There is always a way to be honest without being brutal.


Clarence Darrow:

With all their faults, trade unions have done more for humanity than any other organization of men that ever existed. They have done more for decency, for honesty, for education, for the betterment of the race, for the developing of character in men, than any other association of men.


Eleanor Roosevelt:

People grow through experience if they meet life honestly and courageously. This is how character is built.


Freeman Thomas:

Good design begins with honesty, asks tough questions, comes from collaboration and from trusting your intuition.


G. William Domhoff:

There is more to American politics than fat cats and their political friends. There are serious-minded liberals who fight the good fight on many issues, ecologically oriented politicians who remain true to their cause, and honest people of every political stripe who are not beholden to any wealthy people.

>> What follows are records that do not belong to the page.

Lemma reads_assign_stmt x v : is_ident x = true → wf_expr v = true → readable_stmt (AssignStmt x v).
Proof.
  intros Hx Hv fuel Hf r [Hr _]. cbn [stmt_tokens] in *. unfold assign_tokens in *. cbn [fst snd] in *. fuel_S fuel Hf. unfold parseStmt_step. cbn [app]. reads_step. reads_step.
  reads_step. reads_step. change (bool_decide (KindEquals = KindIdent)) with false. rewrite !andb_false_r. cbn [andb].
  rewrite decide_True by done. reads_step. reads_step. apply fits_cons in H. eapply reads_bind; [by apply expr_fits|]. reads_step.
Qed.

Lemma expr_tokens_length e : wf_expr e = true → 0 < length (expr_tokens e).
Proof. intros H. destruct (expr_head _ e H) as (k & z & l & -> & _). cbn. lia. Qed.

Lemma single_token x y :
  wf_expr x = true → expr_tokens x = [(KindIdent, y)] → x = RefExpr [y] ∨ ∃ b, y = fmt_bool b.
Proof.
  intros Hw E. pose proof (f_equal length E) as El. destruct x as [v|x|op a b|parts|callee args|fields|]; cbn [expr_tokens length] in *; try done.
  - right. destruct v as [|b| | | | |]; try done. injection E as <-. by exists b.
  - cbn [LangExprText.wf_expr] in Hw. apply andb_true_iff in Hw as [[_ Ha]%andb_true_iff Hb]. rewrite length_app in El. cbn [length] in El.
    pose proof (expr_tokens_length a Ha). assert (∀ c (l : tokens), length l ≤ length (parens_tokens c l)) as Hp.
    { intros [] l; cbn [parens_tokens length]; [rewrite length_app|]; lia. }
    pose proof (Hp (operandParens op false a) (expr_tokens a)). pose proof (Hp (operandParens op true b) (expr_tokens b)). lia.
  - left. destruct parts as [|z' [|? ?]]; try done. by injection E as ->.
  - rewrite !length_app in El. cbn [length] in El. rewrite length_app in El. cbn [length] in El. lia.
Qed.

Lemma reads_expr_stmt x : wf_expr x = true → is_expr_stmt x = true → readable_stmt (ExprStmt x).
Proof.
  intros Hx [Hh%bool_decide_eq_true Ho%negb_true_iff]%andb_true_iff fuel Hf r (Hr & _ & He). destruct fuel as [|n]; [unfold fits in Hf; lia|].
  cbn [stmt_tokens parseStmt] in *. unfold parseStmt_step. destruct (expr_head _ x Hx) as (k & z & l & E & _).
  assert (head_kind (expr_tokens x ++ r) = KindIdent) as Hk by (rewrite head_kind_app; [done|by rewrite E]).
  assert (reads (parseExpr n) (expr_tokens x ++ r) x r) as Hread.
  { apply (reads_parseExpr is_print); [done| |done]. unfold fits in Hf. lia. }
  assert (reads (x ← parseExpr n; mret (if is_nil x then None else Some (ExprStmt x))) (expr_tokens x ++ r) (Some (ExprStmt x)) r) as Hlast.
  { eapply reads_bind; [exact Hread|]. rewrite (is_nil_wf _ _ Hx). apply reads_ret. }
  reads_step. rewrite Hk. reads_step. reads_step. reads_step. destruct (expr_second x r Hx Hh) as [[y Ey]|Ht].
  - rewrite Ey in *. cbn [app head_lit tail] in *.
    assert ((y =? "retry")%string = false ∧ (y =? "approval")%string = false) as [-> ->].
    { destruct (single_token x y Hx Ey) as [-> |[b ->]]; [by apply orb_false_iff in Ho|by destruct b]. }
    cbn [andb]. rewrite decide_False by done. exact Hlast.
  - assert (∀ k, tightness k = 0 → head_kind (tail (expr_tokens x ++ r)) ≠ k) as Hne by (intros k' H0 E'; rewrite E', H0 in Ht; lia).
    rewrite (bool_decide_eq_false_2 (head_kind _ = KindIdent)) by by apply Hne. rewrite !andb_false_r. cbn [andb].
    rewrite decide_False by by apply Hne. exact Hlast.
Qed.

Lemma reads_parallel_stmt bs : forallb (λ b, is_ident b.1 && wf_expr b.2) bs = true → readable_stmt (ParallelStmt bs).
Proof.
  intros Hw fuel Hf r _. cbn [stmt_tokens] in *. fuel_S fuel Hf. apply fits_block in H. unfold parseStmt_step. cbn [app].
  reads_step. reads_step. rewrite decide_False by done. unfold some_stmt. eapply reads_bind; [|reads_step]. unfold parseParallel. reads_step.
  change (foldr (λ b acc, (KindIdent, b.1) :: punct KindEquals :: expr_tokens b.2 ++ acc) [] bs) with (foldr (λ b acc, assign_tokens b ++ acc) [] bs) in *.
  change (punct KindLBrace :: (?l ++ [punct KindRBrace]) ++ r) with (block_tokens l ++ r).
  rewrite block_tokens_app. cbn [app]. eapply reads_bind; [apply reads_expect|].
  eapply reads_bind; [apply reads_parallel_loop; [done| |]|].
  - apply Forall_forall. intros b Hin. pose proof (member_length assign_tokens b bs Hin) as Hl. unfold assign_tokens in Hl at 1. cbn [length] in Hl.
    unfold fits in H. lia.
  - pose proof (members_length assign_tokens bs) as Hl. unfold fits in H. assert (length bs ≤ length (foldr (λ b acc, assign_tokens b ++ acc) [] bs)); [|lia].
    apply Hl, Forall_forall. by intros.
  - eapply reads_bind; [apply reads_expect|]. reads_step.
Qed.

Lemma reads_return_stmt v : wf_expr v = true → readable_stmt (ReturnStmt v).
Proof.
  intros Hv fuel Hf r [Hr _]. cbn [stmt_tokens] in *. fuel_S fuel Hf. unfold parseStmt_step. cbn [app]. reads_step. reads_step.
  eapply reads_bind; [by apply expr_fits|]. reads_step.
Qed.

Lemma block_length l : length (block_tokens l) = length l + 2.
Proof. unfold block_tokens. cbn [length]. rewrite length_app. cbn [length]. lia. Qed.

Lemma reads_approval_stmt b d ks p :
  wf_stmt (ApprovalStmt (Some b) d ks p) = true → readable_stmt (ApprovalStmt (Some b) d ks p).
Proof.
  cbn [LangStmt.wf_stmt]. intros [_ Hp]%andb_true_iff fuel Hf r _. cbn [stmt_tokens] in *. change (identName (Some b)) with b in *.
  fuel_S fuel Hf. unfold parseStmt_step. cbn [app]. reads_step. reads_step. reads_step. reads_step.
  change (bool_decide (KindIdent = KindIdent)) with true. cbn [String.eqb Ascii.eqb Bool.eqb andb]. unfold some_stmt.
  eapply reads_bind; [|reads_step]. apply (reads_approval n b d ks p r); [done|]. unfold fits in H. cbn [length] in H.
  rewrite block_length in H. unfold description_tokens, redact_tokens, with_tokens, args_tokens. lia.
Qed.

Lemma block_stops l r : stops (block_tokens l ++ r) ∧ ends 1 (block_tokens l ++ r).
Proof. unfold stops, ends. cbn. split; [split|]; [lia|done|lia]. Qed.

Lemma reads_for_stmt x c b par :
  is_ident x = true → wf_expr c = true → forallb (λ s, wf_stmt s) b = true → Forall readable_stmt b →
  readable_stmt (ForStmt (Some x) c b par).
Proof.
  intros Hx Hc Hb Hi.
  assert (∀ n r, fits n (expr_tokens c ++ block_tokens (stmts_tokens b)) →
    reads (parseFor (parseStmt n) n par) ((KindFor, "for") :: (KindIdent, x) :: (KindIdent, "in") :: expr_tokens c ++ block_tokens (stmts_tokens b) ++ r)
      (ForStmt (Some x) c b par) r) as Hfor.
  { intros n r [Hfc Hfb%fits_block]%fits_app. unfold parseFor. reads_step. reads_step. reads_step.
    change (bool_decide (KindIdent = KindIdent) && ("in" =? "in")%string) with true. cbv iota. reads_step.
    eapply reads_bind; [apply expr_fits; [done|done|apply block_stops]|]. eapply reads_bind; [by apply block_fits|]. reads_step. }
  intros fuel Hf r _. cbn [stmt_tokens] in *. fold (stmts_tokens b) in *. change (identName (Some x)) with x in *.
  destruct fuel as [|n]; [unfold fits in Hf; lia|]. cbn [parseStmt]. unfold parseStmt_step. destruct par; cbn [app] in *.
  - rewrite <-app_assoc. reads_step. reads_step. rewrite decide_True by done. reads_step. unfold some_stmt. eapply reads_bind; [|reads_step]. apply Hfor.
    unfold fits in *. cbn [length] in *. lia.
  - rewrite <-app_assoc. reads_step. unfold some_stmt. eapply reads_bind; [|reads_step]. apply Hfor. unfold fits in *. cbn [length] in *. lia.
Qed.

(** The condition, limit and body of a loop. *)
Lemma reads_limited {A} (f : expr → Z → list stmt → A) fuel c n b r :
  wf_expr c = true → positive_limit n = true → forallb (λ s, wf_stmt s) b = true → Forall readable_stmt b →
  fits fuel (expr_tokens c ++ (KindIdent, "limit") :: (KindNumber, fmt_Z n) :: block_tokens (stmts_tokens b)) →
  reads (cond ← parseExpr fuel; limit ← limit_clause; body ← parseBlock (parseStmt fuel) fuel; mret (f cond limit body))
    (expr_tokens c ++ (KindIdent, "limit") :: (KindNumber, fmt_Z n) :: block_tokens (stmts_tokens b) ++ r) (f c n b) r.
Proof.
  intros Hc Hn Hb Hi [Hfc Hfb%fits_cons%fits_cons%fits_block]%fits_app.
  eapply reads_bind; [apply expr_fits; [done|done|unfold ends; cbn; lia]|]. eapply reads_bind; [by apply reads_limit|].
  eapply reads_bind; [by apply block_fits|]. reads_step.
Qed.

Lemma reads_while_stmt c n b :
  wf_expr c = true → positive_limit n = true → forallb (λ s, wf_stmt s) b = true → Forall readable_stmt b → readable_stmt (WhileStmt c n b).
Proof.
  intros Hc Hn Hb Hi fuel Hf r _. cbn [stmt_tokens] in *. fold (stmts_tokens b) in *. fuel_S fuel Hf. unfold parseStmt_step. cbn [app].
  rewrite <-app_assoc. cbn [app]. reads_step. unfold some_stmt. eapply reads_bind; [|reads_step]. unfold parseWhile. reads_step.
  by apply (reads_limited WhileStmt).
Qed.

Lemma reads_retry_stmt c n b :
  wf_expr c = true → positive_limit n = true → forallb (λ s, wf_stmt s) b = true → Forall readable_stmt b → readable_stmt (RetryStmt c n b).
Proof.
  intros Hc Hn Hb Hi fuel Hf r _. cbn [stmt_tokens] in *. fold (stmts_tokens b) in *. fuel_S fuel Hf. apply fits_cons in H. unfold parseStmt_step. cbn [app].
  rewrite <-app_assoc. cbn [app]. reads_step. reads_step. reads_step. reads_step.
  change (bool_decide (KindIdent = KindIdent)) with true. cbn [String.eqb Ascii.eqb Bool.eqb andb].
  unfold some_stmt. eapply reads_bind; [|reads_step]. unfold parseRetry. reads_step. reads_step.
  by apply (reads_limited RetryStmt).
Qed.

(** The tokens after the first block of a conditional. *)
Definition else_tokens (e : list stmt) : tokens :=
  match e with
  | [] => []
  | [IfStmt _ _ _ as elif] => (KindElse, "else") :: stmt_tokens elif
  | e => (KindElse, "else") :: block_tokens (stmts_tokens e)
  end.

Definition else_clause (rec : P (option stmt)) (fuel : nat) (c : expr) (t : list stmt) : P stmt :=
  k ← curK;
  if decide (k = KindElse) then
    advance ;; k ← curK;
    if decide (k = KindIf) then
      s ← rec; mret (IfStmt c t (match s with Some s => [s] | None => [] end))
    else els ← parseBlock rec fuel; mret (IfStmt c t els)
  else mret (IfStmt c t []).

Lemma reads_else c t e fuel r :
  forallb (λ s, wf_stmt s) e = true → Forall readable_stmt e → fits fuel (else_tokens e) → stops r →
  reads (else_clause (parseStmt fuel) fuel c t) (else_tokens e ++ r) (IfStmt c t e) r.
Proof.
  intros Hw Hi Hf (Hr & Helse & Heq). unfold else_clause.
  assert (fits fuel ((KindElse, "else") :: block_tokens (stmts_tokens e)) →
    reads (else_clause (parseStmt fuel) fuel c t) (((KindElse, "else") :: block_tokens (stmts_tokens e)) ++ r) (IfStmt c t e) r) as Hplain.
  { intros Hf'%fits_cons%fits_block. unfold else_clause. cbn [app]. reads_step. rewrite decide_True by done. reads_step. reads_step.
    rewrite decide_False by done. eapply reads_bind; [by apply block_fits|]. reads_step. }
  destruct e as [|s [|s' e]].
  - cbn [else_tokens app]. reads_step. rewrite decide_False by done. reads_step.
  - destruct s; try (apply Hplain; exact Hf). clear Hplain. apply Forall_cons in Hi as [Hi _]. cbn [else_tokens] in *. apply fits_cons in Hf.
    cbn [app]. reads_step. rewrite decide_True by done. reads_step. reads_step. rewrite decide_True by done.
    eapply reads_bind; [by apply Hi|]. reads_step.
  - destruct s; apply Hplain; exact Hf.
Qed.

Lemma reads_if_stmt c t e :
  wf_expr c = true → forallb (λ s, wf_stmt s) t = true → forallb (λ s, wf_stmt s) e = true →
  Forall readable_stmt t → Forall readable_stmt e → readable_stmt (IfStmt c t e).
Proof.
  intros Hc Ht He Hit Hie fuel Hf r Hr.
  change (stmt_tokens (IfStmt c t e)) with ((KindIf, "if") :: expr_tokens c ++ block_tokens (stmts_tokens t) ++ else_tokens e) in *.
  fuel_S fuel Hf. apply fits_app in H as [Hfc [Hft%fits_block Hfe]%fits_app]. unfold parseStmt_step. cbn [app]. rewrite <-!app_assoc. reads_step.
  unfold some_stmt. eapply reads_bind; [|reads_step]. unfold parseIf. reads_step.
  eapply reads_bind; [apply expr_fits; [done|done|apply block_stops]|]. eapply reads_bind; [by apply block_fits|].
  by apply reads_else.
Qed.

But there are not enough of them, and they are often worn down by the constant pressure from lobbyists, lawyers and conventional politicians.


John Gardner:

The citizen can bring our political and governmental institutions back to life, make them responsive and accountable, and keep them honest. No one else can.


Maimonides:

Anticipate charity by preventing poverty; assist the reduced fellow man, either by a considerable gift or a sum of money or by teaching him a trade or by putting him in the way of business so that he may earn an honest livelihood and not be forced to the dreadful alternative of holding out his hand for charity. This is the highest step and summit of charity's golden ladder.


Marie de Beausacq:

Of all the feats of skill, the most difficult is that of being honest.


Robert Louis Stevenson:

We are all travelers in the wilderness of this world, and the best we can find in our travels is an honest friend.


Thomas Jefferson:

Equal and exact justice to all men, of whatever state or persuasion, religious or political; peace, commerce, and honest friendship with all nations, -- entangling alliances with none; the support of the State governments in all their rights, as the most competent administrations for our domestic concerns, and the surest bulwarks against anti-republican tendencies; the preservation of the general government in its whole constitutional vigour, as the sheet anchor of our peace at home and safety abroad; -- freedom of religion; freedom of the press; freedom of person under the protection of the habeas corpus; and trial by juries impartially selected, -- these principles form the bright constellation which has gone before us, and guided our steps through an age of revolution and reformation.